Trey White

No. 2 – Texas Tech Red Raiders
- Position: Defensive end
- Class: Redshirt Senior

Personal information
- Born: May 25, 2004 (age 22) Chula Vista, California, U.S.
- Listed height: 6 ft 2 in (1.88 m)
- Listed weight: 255 lb (116 kg)

Career information
- High school: Eastlake (Chula Vista, California)
- College: San Diego State (2022–2025); Texas Tech (2026–present);

Awards and highlights
- 2× First-team All-MW (2024, 2025);
- Stats at ESPN

= Trey White =

American football player (born 2004)

Treyton Joseph White (born May 25, 2004) is an American college football defensive end for the Texas Tech Red Raiders. He previously played for the San Diego State Aztecs.

== Early life ==
White attended Eastlake High School in Chula Vista, California. He was rated as a two-star recruit by recruit services and committed to play college football for the San Diego State Aztecs over offers from Air Force, Arizona, Army, Cal Poly, and Northern Arizona.

== College career ==
In his first two seasons (2022–2023), White appeared in 15 games, recording 16 tackles (two for a loss), one pass deflection, one interception, and one fumble recovery.
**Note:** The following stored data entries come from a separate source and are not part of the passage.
(** * Dependency checker (cli/dependency_checker.py): model and properties

    A shallow embedding of [DependencyChecker]: the two manifest parsers,
    the local audit providers, the remote (NVD) provider and the
    orchestrator [scan_directory], followed by the properties proved of
    them.

    Conventions of the embedding.
    - A Python [str] is a [string]; one [ascii] stands for one character
      (code points below 256).
    - A value produced by [json.loads] is a [json] term.  A dict is an
      association list in insertion order.
    - A Python exception is an [exn]; a computation that may raise has a
      result in [res].
    - Library calls whose behaviour is not in the repository
      ([json.loads], the text [str()] gives for a list or a dict) are
      parameters of the development; the outcome of a subprocess, of a
      file read and of an HTTP request is data supplied by the caller. *)

From Stdlib Require Import List String Ascii Bool Arith ZArith QArith Lia.
Import ListNotations.

Local Open Scope nat_scope.
Local Open Scope list_scope.
Local Open Scope string_scope.

(** ** Exceptions and fallible results *)

Inductive exn : Type :=
| TimeoutExpired
| CalledProcessError
| JSONDecodeError
| FileNotFoundError
| KeyError
| IndexError
| AttributeError
| TypeError
| RequestException
| UnicodeDecodeError
| PermissionError.

Inductive res (A : Type) : Type :=
| Ok (a : A)
| Err (e : exn).

Arguments Ok {A} a.
Arguments Err {A} e.

Definition bind {A B : Type} (r : res A) (f : A -> res B) : res B :=
  match r with
  | Ok a => f a
  | Err e => Err e
  end.

Notation "x <- r ;; k" := (bind r (fun x => k))
  (at level 61, r at next level, right associativity).

(** A [for] loop over [xs] whose body updates a state and may raise: the
    state reached when the exception is raised is kept, as a Python list
    keeps what was appended to it before the exception. *)
Fixpoint for_each {X S : Type} (body : X -> S -> S * res unit)
         (xs : list X) (s : S) : S * res unit :=
  match xs with
  | [] => (s, Ok tt)
  | x :: rest =>
      match body x s with
      | (s', Ok _) => for_each body rest s'
      | (s', Err e) => (s', Err e)
      end
  end.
Heading into the 2024 season, he was named one of the team captains for the Aztecs. In week six of the 2024 season, White was named the Mountain West Conference Defensive Player of the Week after recording four tackles for loss and three sacks in a win over Hawaii. Midseason, he was named to the Bednarik Award watchlist after leading the nation in sacks through the first half of the season.